LISTED RECORDS:
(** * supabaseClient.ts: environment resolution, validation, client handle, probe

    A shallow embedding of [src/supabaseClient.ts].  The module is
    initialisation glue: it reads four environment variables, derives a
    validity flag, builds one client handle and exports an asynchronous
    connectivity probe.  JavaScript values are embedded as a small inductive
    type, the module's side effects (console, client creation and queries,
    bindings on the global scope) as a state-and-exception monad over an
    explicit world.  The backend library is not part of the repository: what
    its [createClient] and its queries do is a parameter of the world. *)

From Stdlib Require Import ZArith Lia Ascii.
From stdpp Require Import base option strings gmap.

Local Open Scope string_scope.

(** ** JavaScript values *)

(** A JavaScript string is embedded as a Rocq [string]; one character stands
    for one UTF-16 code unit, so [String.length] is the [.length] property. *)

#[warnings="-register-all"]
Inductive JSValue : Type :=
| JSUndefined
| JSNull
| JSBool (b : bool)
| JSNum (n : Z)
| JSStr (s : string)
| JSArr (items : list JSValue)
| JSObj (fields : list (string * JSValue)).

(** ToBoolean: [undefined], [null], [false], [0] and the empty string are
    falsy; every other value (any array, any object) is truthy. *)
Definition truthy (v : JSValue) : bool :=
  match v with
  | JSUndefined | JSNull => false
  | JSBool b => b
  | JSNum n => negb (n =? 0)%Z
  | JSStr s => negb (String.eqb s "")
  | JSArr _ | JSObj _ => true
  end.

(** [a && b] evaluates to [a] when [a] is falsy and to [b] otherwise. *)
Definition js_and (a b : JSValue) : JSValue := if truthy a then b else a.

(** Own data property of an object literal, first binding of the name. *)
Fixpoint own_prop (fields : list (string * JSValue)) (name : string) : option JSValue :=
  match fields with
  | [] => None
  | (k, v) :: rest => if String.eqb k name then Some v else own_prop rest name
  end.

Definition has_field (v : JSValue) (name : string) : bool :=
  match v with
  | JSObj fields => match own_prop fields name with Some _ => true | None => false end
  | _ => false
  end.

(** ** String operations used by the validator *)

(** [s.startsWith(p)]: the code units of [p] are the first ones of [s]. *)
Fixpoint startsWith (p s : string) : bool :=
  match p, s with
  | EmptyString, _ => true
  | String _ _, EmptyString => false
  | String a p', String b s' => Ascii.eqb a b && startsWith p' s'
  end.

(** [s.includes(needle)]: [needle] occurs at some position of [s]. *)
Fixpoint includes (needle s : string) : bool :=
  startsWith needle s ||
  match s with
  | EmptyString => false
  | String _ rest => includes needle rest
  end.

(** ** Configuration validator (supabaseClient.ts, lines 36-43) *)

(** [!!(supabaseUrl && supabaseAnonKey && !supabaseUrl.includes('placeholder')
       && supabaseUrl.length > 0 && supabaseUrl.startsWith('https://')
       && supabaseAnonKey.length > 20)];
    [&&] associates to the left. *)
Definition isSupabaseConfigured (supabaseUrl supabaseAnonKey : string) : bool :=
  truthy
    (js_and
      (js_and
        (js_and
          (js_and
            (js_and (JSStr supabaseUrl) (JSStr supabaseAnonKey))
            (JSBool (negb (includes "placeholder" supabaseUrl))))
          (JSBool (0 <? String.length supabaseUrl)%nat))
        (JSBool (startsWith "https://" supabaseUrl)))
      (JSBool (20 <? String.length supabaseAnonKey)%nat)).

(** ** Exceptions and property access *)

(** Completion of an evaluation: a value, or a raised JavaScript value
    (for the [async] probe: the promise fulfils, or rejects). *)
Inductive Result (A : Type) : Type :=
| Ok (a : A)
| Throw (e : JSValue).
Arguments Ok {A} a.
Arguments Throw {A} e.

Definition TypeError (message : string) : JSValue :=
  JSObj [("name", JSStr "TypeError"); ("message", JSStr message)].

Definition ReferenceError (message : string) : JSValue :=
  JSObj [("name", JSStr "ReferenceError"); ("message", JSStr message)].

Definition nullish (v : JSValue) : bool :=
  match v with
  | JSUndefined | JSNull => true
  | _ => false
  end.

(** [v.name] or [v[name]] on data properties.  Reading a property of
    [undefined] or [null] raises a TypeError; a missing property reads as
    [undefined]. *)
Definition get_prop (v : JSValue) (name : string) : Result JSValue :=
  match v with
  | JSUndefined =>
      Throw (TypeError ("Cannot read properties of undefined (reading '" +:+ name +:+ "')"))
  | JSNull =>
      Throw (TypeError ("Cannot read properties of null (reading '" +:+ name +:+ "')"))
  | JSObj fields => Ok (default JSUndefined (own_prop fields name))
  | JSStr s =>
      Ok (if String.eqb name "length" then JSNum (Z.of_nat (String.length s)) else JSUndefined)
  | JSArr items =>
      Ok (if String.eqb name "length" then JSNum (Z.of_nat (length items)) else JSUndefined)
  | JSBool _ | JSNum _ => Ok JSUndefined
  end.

TASK: Everything above must be retyped. Keep each record exactly the same.

SOLUTION TO THE PROBLEM:
(** * supabaseClient.ts: environment resolution, validation, client handle, probe

    A shallow embedding of [src/supabaseClient.ts].  The module is
    initialisation glue: it reads four environment variables, derives a
    validity flag, builds one client handle and exports an asynchronous
    connectivity probe.  JavaScript values are embedded as a small inductive
    type, the module's side effects (console, client creation and queries,
    bindings on the global scope) as a state-and-exception monad over an
    explicit world.  The backend library is not part of the repository: what
    its [createClient] and its queries do is a parameter of the world. *)

From Stdlib Require Import ZArith Lia Ascii.
From stdpp Require Import base option strings gmap.

Local Open Scope string_scope.

(** ** JavaScript values *)

(** A JavaScript string is embedded as a Rocq [string]; one character stands
    for one UTF-16 code unit, so [String.length] is the [.length] property. *)

#[warnings="-register-all"]
Inductive JSValue : Type :=
| JSUndefined
| JSNull
| JSBool (b : bool)
| JSNum (n : Z)
| JSStr (s : string)
| JSArr (items : list JSValue)
| JSObj (fields : list (string * JSValue)).

(** ToBoolean: [undefined], [null], [false], [0] and the empty string are
    falsy; every other value (any array, any object) is truthy. *)
Definition truthy (v : JSValue) : bool :=
  match v with
  | JSUndefined | JSNull => false
  | JSBool b => b
  | JSNum n => negb (n =? 0)%Z
  | JSStr s => negb (String.eqb s "")
  | JSArr _ | JSObj _ => true
  end.

(** [a && b] evaluates to [a] when [a] is falsy and to [b] otherwise. *)
Definition js_and (a b : JSValue) : JSValue := if truthy a then b else a.

(** Own data property of an object literal, first binding of the name. *)
Fixpoint own_prop (fields : list (string * JSValue)) (name : string) : option JSValue :=
  match fields with
  | [] => None
  | (k, v) :: rest => if String.eqb k name then Some v else own_prop rest name
  end.

Definition has_field (v : JSValue) (name : string) : bool :=
  match v with
  | JSObj fields => match own_prop fields name with Some _ => true | None => false end
  | _ => false
  end.

(** ** String operations used by the validator *)

(** [s.startsWith(p)]: the code units of [p] are the first ones of [s]. *)
Fixpoint startsWith (p s : string) : bool :=
  match p, s with
  | EmptyString, _ => true
  | String _ _, EmptyString => false
  | String a p', String b s' => Ascii.eqb a b && startsWith p' s'
  end.

(** [s.includes(needle)]: [needle] occurs at some position of [s]. *)
Fixpoint includes (needle s : string) : bool :=
  startsWith needle s ||
  match s with
  | EmptyString => false
  | String _ rest => includes needle rest
  end.

(** ** Configuration validator (supabaseClient.ts, lines 36-43) *)

(** [!!(supabaseUrl && supabaseAnonKey && !supabaseUrl.includes('placeholder')
       && supabaseUrl.length > 0 && supabaseUrl.startsWith('https://')
       && supabaseAnonKey.length > 20)];
    [&&] associates to the left. *)
Definition isSupabaseConfigured (supabaseUrl supabaseAnonKey : string) : bool :=
  truthy
    (js_and
      (js_and
        (js_and
          (js_and
            (js_and (JSStr supabaseUrl) (JSStr supabaseAnonKey))
            (JSBool (negb (includes "placeholder" supabaseUrl))))
          (JSBool (0 <? String.length supabaseUrl)%nat))
        (JSBool (startsWith "https://" supabaseUrl)))
      (JSBool (20 <? String.length supabaseAnonKey)%nat)).

(** ** Exceptions and property access *)

(** Completion of an evaluation: a value, or a raised JavaScript value
    (for the [async] probe: the promise fulfils, or rejects). *)
Inductive Result (A : Type) : Type :=
| Ok (a : A)
| Throw (e : JSValue).
Arguments Ok {A} a.
Arguments Throw {A} e.

Definition TypeError (message : string) : JSValue :=
  JSObj [("name", JSStr "TypeError"); ("message", JSStr message)].

Definition ReferenceError (message : string) : JSValue :=
  JSObj [("name", JSStr "ReferenceError"); ("message", JSStr message)].

Definition nullish (v : JSValue) : bool :=
  match v with
  | JSUndefined | JSNull => true
  | _ => false
  end.

(** [v.name] or [v[name]] on data properties.  Reading a property of
    [undefined] or [null] raises a TypeError; a missing property reads as
    [undefined]. *)
Definition get_prop (v : JSValue) (name : string) : Result JSValue :=
  match v with
  | JSUndefined =>
      Throw (TypeError ("Cannot read properties of undefined (reading '" +:+ name +:+ "')"))
  | JSNull =>
      Throw (TypeError ("Cannot read properties of null (reading '" +:+ name +:+ "')"))
  | JSObj fields => Ok (default JSUndefined (own_prop fields name))
  | JSStr s =>
      Ok (if String.eqb name "length" then JSNum (Z.of_nat (String.length s)) else JSUndefined)
  | JSArr items =>
      Ok (if String.eqb name "length" then JSNum (Z.of_nat (length items)) else JSUndefined)
  | JSBool _ | JSNum _ => Ok JSUndefined
  end.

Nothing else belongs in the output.